Benim durum, "Rutin içinde zayıflayan, tükenen bir aşk" olayı; @Bree Van De Kamp 'nin dediği gibi, ben rutin insanı değilim. Rutinde kalmak beni bitirmiştir her zaman. Okul zamanlarım olsun, dersleri belli bir tempoda bile takip edemeyen bir insandım. Basar giderdim. Devamsızlık haklarımı sonuna kadar kullandığım yetmez, yerime imza attırır, ben gezmelere farklı şehirlere çıkardım. Annem "Napıyorsun?" diye aradığında hatta bi gün "Hiiç, Eminönünde kahve içiyorum" demiştim. Kadın beni okulda sanıyor, ben bi başıma İstanbul'a basmış gitmişim arada 600 küsur km var zannettiği yerle. Ya da işte lisedeyken, fizik dersinden çıkıp sahile taş sektirmeye giderdim vb. Belli bir süre sonra bay gelir, mutlaka mekan bir şey değiştirmek isterim, sıkılırım. Bu hep böyleydi, evlendikten sonra %50 kendimi törpüledim. Çocuktan sonra bu törpüleme hali %80 oldu. Ama sorun şu ki o kalan %20 de giderse, ben gideceğim, ben biteceğim. Eşim de bilir, çok iyi bilir bu huyumu. Dediğim gibi 20 yıllık arkadaşım, annem kadar iyi tanır. Gücüme gidiyor, beni bu kadar iyi tanıyan-anlayan ve zamanında bu konuda uyumlu olduğum biri, neden şimdi U dönüşü çekti, neden bırakıverdi çabayı?

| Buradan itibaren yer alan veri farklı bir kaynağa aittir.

(** Deleting a cipher removes it with everything that refers to it (its
    collections, the folders it is in, favourites, archive marks, attachments and
    their files) and nothing else.  If the storage of attachments fails and it
    has an attachment, the deletion stops half-way: the cipher stays, but is in
    no collection and no folder any more. *)
Theorem Cipher_delete_spec c e w :
  tables_ok (db w) →
  let mine := load (λ a, bool_decide (at_cipher_uuid a = ci_uuid c)) (attachments (db w)) in
  ∃ r w', Cipher_delete c e w = (r, w') ∧
    (storage_works e = true ∨ mine = [] →
       r = Ok tt ∧ without_cipher (ci_uuid c) (db w) (db w') ∧
       ∀ p, attachment_files w' !! p = if bool_decide (p ∈ Attachment_get_file_path <$> mine) then None
                                       else attachment_files w !! p) ∧
    (storage_works e = false → mine ≠ [] →
       (∃ x, r = Err x) ∧ ciphers (db w') = ciphers (db w) ∧ favorites (db w') = favorites (db w) ∧
       (∀ col, (ci_uuid c, col) ∉ ciphers_collections (db w')) ∧ ∀ f, (ci_uuid c, f) ∉ folders_ciphers (db w')).
Proof.
  intros Hok mine. apply wp_exists. apply wp_bind.
  apply (wp_within_safe (R := same_vault)); [apply quiet_users_revision|apply safe_users_revision|]. intros us w1 [Hv Hf].
  assert (load (λ a, bool_decide (at_cipher_uuid a = ci_uuid c)) (attachments (db w1)) = mine) as Hmine.
  { unfold mine, vault_tables in *. congruence. }
  pose proof (tables_ok_same _ _ Hv Hok) as Hok1. unfold FolderCipher_delete_all_by_cipher,
    CollectionCipher_delete_all_by_cipher, Attachment_delete_all_by_cipher, Attachment_find_by_cipher,
    Favorite_delete_all_by_cipher. wp_go. simpl. rewrite Hmine.
  unfold vault_tables, context in Hv. injection Hv as E1 E2 E3 E4 E5 E6 E7 E8 E9 E10 E11 E12 E13.
  destruct (storage_works e) eqn:Hs.
  - eapply wp_eq; [by apply delete_attachments_run|]. wp_go. split; [|done]. intros _. split; [done|]. split.
    + split; simpl; unfold context; simpl; rewrite ?E1, ?E2, ?E3, ?E4, ?E5, ?E6, ?E7, ?E9, ?E10, ?E11, ?E12, ?E13; try done.
      rewrite <- Hmine, deleted_attachments, E8; done.
    + intros p. simpl. by rewrite foldl_delete_lookup, Hf.
  - destruct mine as [|a l] eqn:El.
    + simpl. wp_go. split; [|done]. intros _. split; [done|]. split; [|intros p; simpl; by rewrite Hf].
      split; simpl; unfold context; simpl; rewrite ?E1, ?E2, ?E3, ?E4, ?E5, ?E6, ?E7, ?E9, ?E10, ?E11, ?E12, ?E13; try done.
      rewrite <- (deleted_attachments (db w) (ci_uuid c)), E8 by done. fold mine. rewrite El. done.
    + simpl. wp_step. unfold Attachment_delete at 1. do 3 wp_step. eapply wp_eq; [apply delete_file_run|]. rewrite Hs. simpl.
      split; [by intros [|]|]. intros _ _. split_and!; eauto; set_solver.
Qed.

@COLIN bu arada eşim platonik aşık olduğunu benim "Senden hoşlanıyorum galiba" mesajımın ardından itiraf etti. "Bu güne kadar neredeydin be canım" diyerek... Yani o itiraf etti, bende de ona karşılık bu duygu gelişti filan değil, ilk ben itiraf ettim. Sonradan o döküldü.

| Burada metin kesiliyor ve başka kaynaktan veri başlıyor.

Lemma below_admin m : i32_lt (m_atype m) MT_Admin = true → known_type m → ∃ t, has_role m t ∧ ¬ privileged t.
Proof.
  intros Hlt [t Ht]. exists t. split; [done|]. rewrite Ht in Hlt. unfold privileged. destruct t; simpl in *; naive_solver.
Qed.
(** The row is written back revoked. *)
Lemma follows_policy_row m w :
  in_order e w → members_of w !! m_uuid m = Some m → m_org_uuid m = ac_org a → i32_lt (m_atype m) MT_Admin = true →
  wp (Membership_save (Membership_revoke m).1) e w (λ _ w', followed_at a e (m_uuid m) w w').
Proof.
  intros Hw Hk Ho Hlt. destruct (below_admin m Hlt) as (t & Ht & Hp); [by eapply wf_type; [apply Hw|]|].
  assert (wp (Membership_save (Membership_revoke m).1) e w (λ _ w', followed a e w w')) as Hrow.
  { eapply follows_row; [done..|apply same_row_revoke|]. by eapply step_policy. }
  unfold wp in *. split; [done|]. intros k' Hk'.
  assert (wp (Membership_save (Membership_revoke m).1) e w (λ _ w', members_of w' !! k' = members_of w !! k')) as H; [|apply H].
  apply wp_Membership_save. intros w' -> _ _. rewrite lookup_insert_ne; [done|]. by destruct (same_row_revoke m) as [-> _].
Qed.
Lemma followed_at_calm k w w' : in_order e w → calm_rel w w' → followed_at a e k w w'.
Proof. intros Hw Hc. split; [by apply followed_calm|]. intros k' _. by rewrite (calm_members _ _ Hc). Qed.
Lemma followed_at_trans k w w1 w2 : followed_at a e k w w1 → followed_at a e k w1 w2 → followed_at a e k w w2.
Proof. intros [H1 F1] [H2 F2]. split; [by eapply followed_trans|]. intros k' Hk. by rewrite F2, F1. Qed.
(** Calm steps before and after. *)
Lemma wp_at_calm_bind {A B} k (m : M A) (f : A → M B) w :
  calm m → in_order e w →
  (∀ x w', calm_rel w w' → in_order e w' → wp (f x) e w' (λ _ w2, followed_at a e k w' w2)) →
  wp (mbind m f) e w (λ _ w', followed_at a e k w w').
Proof.
  intros Hm Hw Hk. apply wp_bind. eapply wp_calm_step; [done..|]. intros [x|x|] w1 Hc Hw1; simpl;
    [|by apply followed_at_calm..]. eapply wp_mono; [by apply Hk|]. intros r w2 H2.
  eapply followed_at_trans; [by apply followed_at_calm|done].
Qed.
Lemma wp_at_then_calm {A B} k (m : M A) (f : A → M B) w :
  wp m e w (λ _ w', followed_at a e k w w') → (∀ x, calm (f x)) → wp (mbind m f) e w (λ _ w', followed_at a e k w w').
Proof.
  intros Hm Hf. apply wp_bind. eapply wp_mono; [done|]. intros [x|x|] w1 H1; simpl; try done.
  eapply wp_calm_step; [apply Hf|apply H1|]. intros r w2 Hc _. eapply followed_at_trans; [done|].
  apply followed_at_calm; [apply H1|done].
Qed.

Lemma follows_2fa_policy user dt ip : follows a e (enforce_2fa_policy_for_org (ac_org a) user dt ip).
Proof.
  intros w Hw. unfold enforce_2fa_policy_for_org, Membership_find_confirmed_by_org, members. read_on.
  destruct (loaded_rows _ (λ m, is_org (ac_org a) m && is_status MS_Confirmed m) (order_wf _ _ Hw)) as [Hnd Hrows].
  apply follows_rows; [|done..|naive_solver]. intros m w' Hm Hw' Hk. destruct (Hrows m Hm) as [_ Hp].
  apply andb_true_iff in Hp as [Horg _]. apply bool_decide_eq_true in Horg.
  read_step; [|by apply wp_mret, followed_at_calm]. unfold TwoFactor_find_by_user. do 2 read_step;
    [|by apply wp_mret, followed_at_calm].
  read_step. apply wp_at_calm_bind; [solve_within|done|]. intros _ w1 Hc Hw1. rewrite <- (calm_members _ _ Hc) in Hk.
  apply wp_at_then_calm; [|auto with within]. by apply follows_policy_row.
Qed.
Lemma follows_single_org h o l w :
  o = ac_org a → in_order e w → l = load (is_org (ac_org a)) (members_of w) →
  wp (for_each l (enforce_single_org_member o h)) e w (λ _ w', followed a e w w').
Proof.
  intros -> Hw ->. destruct (loaded_rows _ (is_org (ac_org a)) (order_wf _ _ Hw)) as [Hnd Hrows].
  apply follows_rows; [|done..|naive_solver]. intros m w' Hm Hw' Hk. destruct (Hrows m Hm) as [_ Ho].
  apply bool_decide_eq_true in Ho. unfold enforce_single_org_member, Membership_count_accepted_and_confirmed_by_user, members.
  read_step; [|by apply wp_mret, followed_at_calm]. apply andb_true_iff in Hb as [Hlt _].
  apply wp_at_calm_bind; [solve_within|done|]. intros n w1 Hc1 Hw1. rewrite <- (calm_members _ _ Hc1) in Hk.
  read_step; [|by apply wp_mret, followed_at_calm]. read_step.
  apply wp_at_calm_bind; [solve_within|done|]. intros _ w2 Hc2 Hw2. rewrite <- (calm_members _ _ Hc2) in Hk.
  apply wp_at_calm_bind; [auto with within|done|]. intros _ w3 Hc3 Hw3. rewrite <- (calm_members _ _ Hc3) in Hk.
  by apply follows_policy_row.
Qed.
Lemma follows_put_policy t data h : os_org_id h = ac_org a → follows a e (put_policy (ac_org a) t data h).
Proof.
  intros Hh w Hw. unfold put_policy. read_on. apply wp_calm_bind; [|done|].
  { unfold check_policy_pair, policy_enabled. solve_within. }
  intros _ w1 _ Hw1. apply follows_bind; [|intros _|done].
  { destruct (_ && _); [apply follows_2fa_policy|apply follows_calm, within_mret]. }
  apply follows_bind; [|intros _].
  { destruct (_ && _); [|apply follows_calm, within_mret]. intros w2 Hw2. unfold Membership_find_by_org, members. read_on.
    by apply follows_single_org. }
  apply follows_calm. unfold policy_or_new, OrgPolicy_new, OrgPolicy_to_json. solve_within.
Qed.
End policies.

(** *** Deleting an account *)

Lemma wp_check_owners l e w :
  in_order e w →
  wp (for_each l check_not_last_owner) e w (λ r w', w' = w ∧
    (r = Ok tt → ∀ m k, m ∈ l → has_role m MT_Owner → other_owner (members_of w) (m_org_uuid m) k)).
Proof.
  intros Hw. induction l as [|m l IH]; simpl.
  { apply wp_mret. split; [done|]. by intros _ m k []%not_elem_of_nil. }
  apply wp_bind. unfold check_not_last_owner at 1, Membership_count_confirmed_by_org_and_type, members.
  wp_go; simpl; try done; (eapply wp_mono; [exact IH|]); intros r w' [-> Hr]; (split; [done|]); intros Hok m' k Hm' Hrole;
    (apply elem_of_cons in Hm' as [->|Hm']; [|by apply Hr]).
  - eapply owners_counted; [apply Hw|]. by apply Nat.ltb_lt.
  - by apply has_type_spec in Hrole; rewrite Hrole in *.
Qed.
Lemma wp_delete_rows l e w :
  wp (for_each l Membership_delete) e w (λ r w', r = Ok tt ∧
    (∀ k, members_of w' !! k = if decide (k ∈ m_uuid <$> l) then None else members_of w !! k) ∧ tick w ≤ tick w' ∧
    settled w w').
Proof.
  revert w. induction l as [|m l IH]; intros w; simpl; [by apply wp_mret|].
  apply wp_bind, wp_Membership_delete. intros w1 Hm1 Ht1 Hu1. simpl. eapply wp_mono; [apply IH|].
  intros r w2 (-> & Hm2 & Ht2 & Hu2). split_and!; [done| |lia|by etrans]. intros k. rewrite Hm2, Hm1.
  destruct (decide (k = m_uuid m)) as [->|Hne].
  - rewrite lookup_delete_eq, (decide_True (P := m_uuid m ∈ m_uuid m :: _)) by by left. by case_decide.
  - rewrite lookup_delete_ne by done. apply decide_ext. rewrite elem_of_cons. naive_solver.
Qed.
(** All rows of a query go. *)
Lemma wp_delete_loaded p (P : string * Membership → Prop) `{!∀ x, Decision (P x)} e w :
  (∀ k m, p m = true ↔ ¬ P (k, m)) → in_order e w →
  wp (for_each (load p (members_of w)) Membership_delete) e w (λ r w', r = Ok tt ∧
    members_of w' = filter P (members_of w) ∧ in_order e w' ∧ tick w ≤ tick w').
Proof.
  intros HP [Hwf Hf Hkey]. eapply wp_mono; [apply wp_delete_rows|]. intros r w' (-> & Hm & Ht & Hu).
  assert (members_of w' = filter P (members_of w)) as E.
  { apply map_eq. intros k. rewrite Hm. destruct (loaded_rows _ p Hwf) as [_ Hrows]. case_decide as Hk.
    - apply list_elem_of_fmap in Hk as (m & -> & Hin). destruct (Hrows m Hin) as [Hl Hp]. symmetry.
      apply map_lookup_filter_None. right. intros m' Hm' Hp'. simplify_eq. by apply (HP (m_uuid m) m) in Hp.
    - destruct (members_of w !! k) as [m|] eqn:El; symmetry; [|apply map_lookup_filter_None; by left].
      apply map_lookup_filter_Some. split; [done|]. apply dec_stable. intros Hn. apply Hk, list_elem_of_fmap.
      exists m. split; [by rewrite (wf_keyed _ Hwf _ _ El)|]. apply elem_of_load. split; [|eauto]. by apply (HP k). }
  split_and!; [done..| |done]. split.
  - rewrite E. eapply wf_subset; [done|]. apply map_filter_subseteq.
  - eapply fresh_mono; [done..|]. rewrite E. apply rows_from_subset, map_filter_subseteq.
  - by apply Hu.
Qed.
(** All memberships of the user go. *)
Lemma wp_delete_memberships u e w :
  in_order e w →
  wp (Membership_delete_all_by_user u) e w (λ r w', r = Ok tt ∧
    members_of w' = filter (λ km, m_user_uuid km.2 ≠ u) (members_of w) ∧ in_order e w' ∧ tick w ≤ tick w').
Proof.
  intros Hw. unfold Membership_delete_all_by_user, Membership_find_any_state_by_user, members. do 3 wp_step.
  apply wp_delete_loaded; [|done]. intros k m. unfold is_user. simpl. rewrite bool_decide_eq_true. split; [auto|].
  apply dec_stable.
Qed.
(** Nothing happens to the memberships, or the check succeeded and all those of
    the user go. *)
Definition user_deleted (u : string) (T T' : Members) : Prop :=
  T' = T ∨
  (T' = filter (λ km, m_user_uuid km.2 ≠ u) T ∧
   ∀ k m, T !! k = Some m → m_user_uuid m = u → is_confirmed_owner m = true → other_owner T (m_org_uuid m) k).
Definition deleting (u : string) (e : Env) (w w' : World) : Prop :=
  user_deleted u (members_of w) (members_of w') ∧ in_order e w' ∧ tick w ≤ tick w'.
Lemma deleting_calm u e w w1 w2 : deleting u e w w1 → calm_rel w1 w2 → deleting u e w w2.
Proof.
  intros (Hd & Ho & Ht) Hc. split; [by rewrite (calm_members _ _ Hc)|]. split; [by eapply in_order_calm|].
  pose proof (calm_tick _ _ Hc). lia.
Qed.
(** Before the memberships go, and after. *)
Lemma wp_deleting_bind {A B} u (m : M A) (k : A → M B) e w w1 :
  calm m → in_order e w → calm_rel w w1 →
  (∀ x w2, calm_rel w w2 → wp (k x) e w2 (λ _ w', deleting u e w w')) → wp (mbind m k) e w1 (λ _ w', deleting u e w w').
Proof.
  intros Hm Hw Hc Hk. apply wp_bind, (wp_within _ _ _ _ Hm). intros r w2 Hc2. assert (calm_rel w w2) as Hc' by by etrans.
  destruct r as [x|x|]; simpl; [by apply Hk|..]; (eapply deleting_calm; [|done]); by split; [left|].
Qed.
(** The rest of [User_delete] *)
Lemma calm_delete_user_rows u : calm (exec (λ d, (cascade_archives (λ k, k.1 = u) d) <| users := delete u (users d) |>
    <| sso_users := delete u (sso_users d) |>)).
Proof.
  apply within_exec. intros w. split; [done..|]. split; [|done]. simpl. intros x (k & r & [_ Hk]%lookup_delete_Some & Hx). by exists k, r.
Qed.
Lemma wp_User_delete u e w :
  in_order e w →
  wp (User_delete u) e w (λ _ w', deleting (u_uuid u) e w w').
Proof.
  intros Hw. unfold User_delete, Membership_find_confirmed_by_user, members. wp_step. wp_step. wp_step.
  apply wp_bind. eapply wp_mono; [by apply wp_check_owners|]. intros r w0 [-> Hcheck].
  destruct r as [[]|x|]; simpl; [|by split; [left|]..].
  assert (∀ k m, members_of w !! k = Some m → m_user_uuid m = u_uuid u → is_confirmed_owner m = true →
    other_owner (members_of w) (m_org_uuid m) k) as Hlast.
  { intros k m Hk Hu [Hr Hs]%confirmed_owner_spec. apply Hcheck; [done| |done]. apply elem_of_load. split; [|eauto].
    apply andb_true_iff. split; [by apply bool_decide_eq_true|by apply has_status_spec]. }
  apply wp_deleting_bind; [unfold Send_delete_all_by_user; solve_within|done..|]. intros _ w1 Hc1.
  apply wp_deleting_bind; [unfold EmergencyAccess_delete_all_by_user; solve_within|done..|]. intros _ w2 Hc2.
  apply wp_deleting_bind; [unfold EmergencyAccess_delete_all_by_grantee_email; solve_within|done..|]. intros _ w3 Hc.
  apply wp_bind. eapply wp_mono; [apply wp_delete_memberships; by eapply in_order_calm|].
  intros r w4 (-> & E & Hw4 & Ht). simpl. rewrite (calm_members _ _ Hc) in E. pose proof (calm_tick _ _ Hc).
  assert (deleting (u_uuid u) e w w4) as Hd by (split; [right; by rewrite E|split; [done|lia]]).
  eapply wp_mono; [|intros r w5 H5; by eapply deleting_calm, H5]. apply (wp_within (R := calm_rel)); [|done].
  unfold Cipher_delete_all_by_user, Favorite_delete_all_by_user, Folder_delete_all_by_user, Device_delete_all_by_user,
    TwoFactor_delete_all_by_user, TwoFactorIncomplete_delete_all_by_user. solve_within. apply calm_delete_user_rows.
Qed.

@Sisyphe çabasından etkilendim ama bu çabaya aşık olmadım. Bu çabayı fark etmem benim ona tutulmam ile başladı, yoksa en az bir 10 yıl önce görmem gerekirdi çabasını... Nasıl tutulduğumu da anlatayım, çok azimli bir çocuktu çok çalışkan (Ki hiçbir işten kaçmaz hala, benim erindiğim bir şeyle saatlerce uğraşabilir, eli her işe yatkındır-ayrıntıcıdır pas geçmez, yeter ki iş olsun), çalışkan ve sabırlı olması dikkatimi çekti, fiziksel olarak benden daha güçlü olması dikkatimi çekti (Ben fiziksel olarak benden daha güçlü adam pek görmedim diyeyim ilişkilerimde, deli kuvveti mi var bende bilmiyorum, cidden daha güçlü gördüğüm tek kişi eşimdi, onu da benim yerden kaldıramadığım çakıl çuvalını tek koluyla kaldırıp sırtına atması sırasında gördüm fiziksel olarak çekici gelmeye başladı)... Sonra işte sarıldığımda kalbim aktı. Daha ayrıntı yazsam tuhaf kaçacak, yani çok yüksek bir fiziksel çekim oldu aramızda, gözümüzün içinde baktığımızda kalp atışım değişirdi. Bunun aşk olmadığını kimse söyleyemez sanırım.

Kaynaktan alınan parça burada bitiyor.